Is it just me, or does that not sound a bit of a swizz? Instead of retailers simply being asked to stop labelling things according to stereotypes (which surely one could do without even moving anything around), they’re being told to create an area for “neutral” toys (whatever they are). If a shop goes to all the trouble of creating this new space, doesn’t this reinforce the idea that the “boys’” toys really are only for boys, and the “girls’” toys really are only for girls? If there is such a thing as a gender-neutral toy, isn’t that every toy? If not, what are the criteria for exclusion? If we’re not abolishing the concept of gendered toys entirely, what is the actual point?
Naturally, the new law has annoyed conservatives, who view it as an authoritarian imposition of “modern” thinking on gender. To be honest, there is a bit of me that wonders whether that was the whole idea. If the beliefs that your side has espoused require you to simultaneously smash gender stereotypes and validate the pornified, stereotype-ridden gender identities of Dylan Mulvaney and Andrea Long Chu, you are in a bit of a pickle. The only way to demonstrate your progressive credentials on the gender front is by trolling the opposition, who are as sexist as you, but in a different way. You can then point to their sexism — look! They don’t like our new toy aisle!
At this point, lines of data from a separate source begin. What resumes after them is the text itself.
(** ** Switching with a runtime that reports success *)

Lemma nvidia_unload_cooperates (s : background_removal_instance)
    (w : world) :
  forallb is_success (script w) = true ->
  exists w',
    nvidia_unload s w = (Ok tt, set_nvidia_fx None s, w')
    /\ forallb is_success (script w') = true.
Proof.
  intros Hok. unfold nvidia_unload, bind, get, modify.
  destruct (_nvidia_fx s) as [old|].
  - destruct (destruction_cooperates old (set_nvidia_fx None s) w Hok)
      as [w' [E Hok']].
    rewrite E. eauto.
  - exists w. auto.
Qed.

Lemma nvidia_load_cooperates (s : background_removal_instance)
    (w : world) :
  forallb is_success (script w) = true ->
  exists w',
    nvidia_load s w = (Ok tt, set_nvidia_fx (Some fresh_adapter) s, w')
    /\ forallb is_success (script w') = true.
Proof.
  intros Hok. unfold nvidia_load, bind, get, modify.
  destruct (construction_cooperates s w Hok) as [w1 [E [Hok1 _]]].
  rewrite E.
  destruct (_nvidia_fx s) as [old|].
  - destruct (destruction_cooperates old
                (set_nvidia_fx (Some fresh_adapter) s) w1 Hok1)
      as [w' [E' Hok']].
    rewrite E'. eauto.
  - exists w1. auto.
Qed.

(** The task with a runtime that reports success: it ends with the
    provider marked ready and with the adapter the two providers call
    for. *)
Lemma task_cooperates (spd : switch_provider_data_t)
    (s : background_removal_instance) (w : world) :
  forallb is_success (script w) = true ->
  exists w',
    task_switch_provider spd s w
    = (Ok tt,
       set_provider_ready true
         (set_nvidia_fx (adapter_after (spd_provider spd) s) s), w')
    /\ forallb is_success (script w') = true.
Proof.
  intros Hok. rewrite FilterSpec.task_switch_provider_unfold.
  set (s0 := set_provider_ready false s).
  assert (forallb is_success (script (record_event Lock w)) = true) as Hok0
    by exact Hok.
  assert (forall s1 w1,
             forallb is_success (script w1) = true ->
             exists w',
               load_new s1 w1
               = (Ok tt,
                  set_nvidia_fx
                    (match _provider s1 with
                     | NVIDIA_GREEN_SCREEN => Some fresh_adapter
                     | _ => _nvidia_fx s1
                     end) s1, w')
               /\ forallb is_success (script w') = true) as L.
  { intros s1 w1 H1. unfold load_new, bind, get.
    destruct (_provider s1).
    - exists w1. now rewrite FilterSpec.set_nvidia_fx_same.
    - exists w1. now rewrite FilterSpec.set_nvidia_fx_same.
    - exact (nvidia_load_cooperates s1 w1 H1). }
  unfold attempt, bind, unload_previous, adapter_after.
  destruct (spd_provider spd).
  - destruct (L s0 _ Hok0) as [w' [E Hok']]. unfold ret. rewrite E.
    exists (record_event Unlock (record_event switch_done w')).
    split; [|exact Hok']. subst s0. simpl. destruct (_provider s); reflexivity.
  - destruct (L s0 _ Hok0) as [w' [E Hok']]. unfold ret. rewrite E.
    exists (record_event Unlock (record_event switch_done w')).
    split; [|exact Hok']. subst s0. simpl. destruct (_provider s); reflexivity.
  - destruct (nvidia_unload_cooperates s0 _ Hok0) as [w1 [E1 Hok1]].
    rewrite E1.
    destruct (L (set_nvidia_fx None s0) w1 Hok1) as [w' [E Hok']].
    rewrite E.
    exists (record_event Unlock (record_event switch_done w')).
    split; [|exact Hok']. subst s0. simpl. destruct (_provider s); reflexivity.
Qed.

(** X10: With a runtime that reports success the pool worker completes the
    queued switch: the task is taken off the queue, the provider that is
    active when the task runs ends up marked ready, with a newly built
    adapter when it is the NVIDIA one, with none when only the previous
    one was, and the last thing logged is the success. *)
Theorem cooperative_switch_completes (t : task) (rest : list task)
    (s : background_removal_instance) (w : world) :
  forallb is_success (script w) = true ->
  pool w = t :: rest ->
  let '(r, s', w') := run_next_task s w in
  r = Ok true
  /\ pool w' = rest
  /\ _provider_ready s' = true
  /\ _provider s' = _provider s
  /\ _nvidia_fx s' = adapter_after (spd_provider (task_data t)) s
  /\ forallb is_success (script w') = true
  /\ exists pre, trace w' = pre ++ [switch_done; Unlock].
Proof.
  intros Hok Hp. rewrite FilterSpec.run_next_task_unfold, Hp.
  set (w0 := {| trace := trace w; script := script w; pool := rest;
                next_handle := next_handle w |}).
  pose proof (keeps_pool_task (task_data t) s w0) as [Hpool _].
  pose proof (FilterSpec.task_ready_is_fresh (task_data t) s w0) as Hfresh.
  destruct (task_cooperates (task_data t) s w0 Hok) as [w' [E Hok']].
  rewrite E in *. simpl in Hpool.
  repeat split; auto.
Qed.

Lemma cooperative_switch_completes_witness :
  let '(_, s, w) := update with_nvidia 1 initial quiet in
  forallb is_success (script w) = true
  /\ let '(r, s', w') := run_next_task s w in
     r = Ok true /\ _provider_ready s' = true
     /\ _nvidia_fx s' = Some fresh_adapter.
Proof.
  destruct (update with_nvidia 1 initial quiet) as [[o s] w] eqn:E.
  vm_compute in E. injection E as <- <- <-.
  assert (forallb is_success
            (script
               {| trace := [Lock; switching; MakeSwitchData INVALID;
                            PoolPush 0; Unlock];
                  script := [];
                  pool := [{| task_handle := 0;
                              task_data := {| spd_provider := INVALID |} |}];
                  next_handle := 1 |}) = true) as H by reflexivity.
  split; [exact H|].
  match goal with
  | |- context [run_next_task ?s0 ?w0] =>
      pose proof (cooperative_switch_completes _ _ s0 w0 H eq_refl) as T;
      cbv zeta in T;
      destruct (run_next_task s0 w0) as [[r s'] w']
  end.
  destruct T as [T1 [_ [T3 [_ [T5 _]]]]].
  split; [exact T1|]. split; [exact T3 | exact T5].
Defined.
(** The body of the two [for tx in ...] loops of [analyze_pool];
    [pool_address] is already in lower case. *)
Definition process_tx (kind : tx_type) (pool_address : string)
    (recipients : gmap string pool_stat) (tx : raw_tx)
  : result (gmap string pool_stat) :=
  let* sender := from_lower tx in
  if String.eqb sender pool_address then
    let* value := int_field (tx_value tx) in
    if 0 <? value then
      let* to_addr := to_addr tx in
      let entry := default default_stat (recipients !! to_addr) in
      let* h := hash_field kind tx in
      let* ts := int_field (tx_timeStamp tx) in
      Ok (<[to_addr :=
             {| count := count entry + 1;
                total_wei := total_wei entry + value;
                transactions := transactions entry ++
                  [{| hash := h; value_wei := value; timestamp := ts;
                      type := kind |}] |}]> recipients)
    else Ok recipients
  else Ok recipients.

Fixpoint process_txs (kind : tx_type) (pool_address : string)
    (txs : list raw_tx) (recipients : gmap string pool_stat)
  : result (gmap string pool_stat) :=
  match txs with
  | [] => Ok recipients
  | tx :: rest =>
      let* recipients := process_tx kind pool_address recipients tx in
      process_txs kind pool_address rest recipients
  end.

(** [analyze_pool] *)
Definition analyze_pool (api : EtherscanAPI) (pool_address pool_name : string)
    (start_block end_block : Z) : M (gmap string pool_stat) :=
  let pool_address := lower pool_address in
  (do internal_txs <-
     get_internal_transactions api pool_address start_block end_block;
   do normal_txs <-
     get_normal_transactions api pool_address start_block end_block;
   lift (let* recipients := process_txs normal pool_address normal_txs ∅ in
         process_txs internal pool_address internal_txs recipients))%M.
How silly! — and use it to imply this means you can’t be sexist too.
Naturally you will still have the old-style feminists claiming that both of you are wrong, but really, who cares? The way the current culture war functions is by pretending that these feminists either don’t exist or that they’re really the other side in disguise. For the two main sides, a genuine interest in ensuring children grow up free from oppressive ideas about what it is to be a boy or a girl has gone out of the window. Neither is ideologically permitted to support that, so instead each takes pot shots at the other then treats this as evidence that they’re the ones putting children first.
Self-styled “progressives” know what sexism is, but also know that they cannot commit to its abolition, at least not without ending up in exile alongside the terfs. A world without sexism would ruin everyone’s porn! It would tread on the toes of too many authentic, special selves! As Martha Nussbaum wrote in her 1999 take-down of Judith Butler, “the act of subversion is so riveting, so sexy, that it is a bad dream to think that the world will actually get better. What a bore equality is! No bondage, no delight”. No princess dresses marketed specifically at little girls, no glittery, Mulvaney-approved girlhood! The most “progressives” can engage in is a kind of social justice busywork: look as though you’re interested in abolishing stereotypes, but don’t actually get anything done (beyond annoying the other side).
Ten years ago, I thought we would be in a different place by now. It turns out I was wrong to think that just because some people understand sexism — and might even want to see an end to it — they can’t be persuaded that other, shinier, higher-status causes matter more.
I still think the flow chart is right. I just expected others who agreed with it to have more integrity.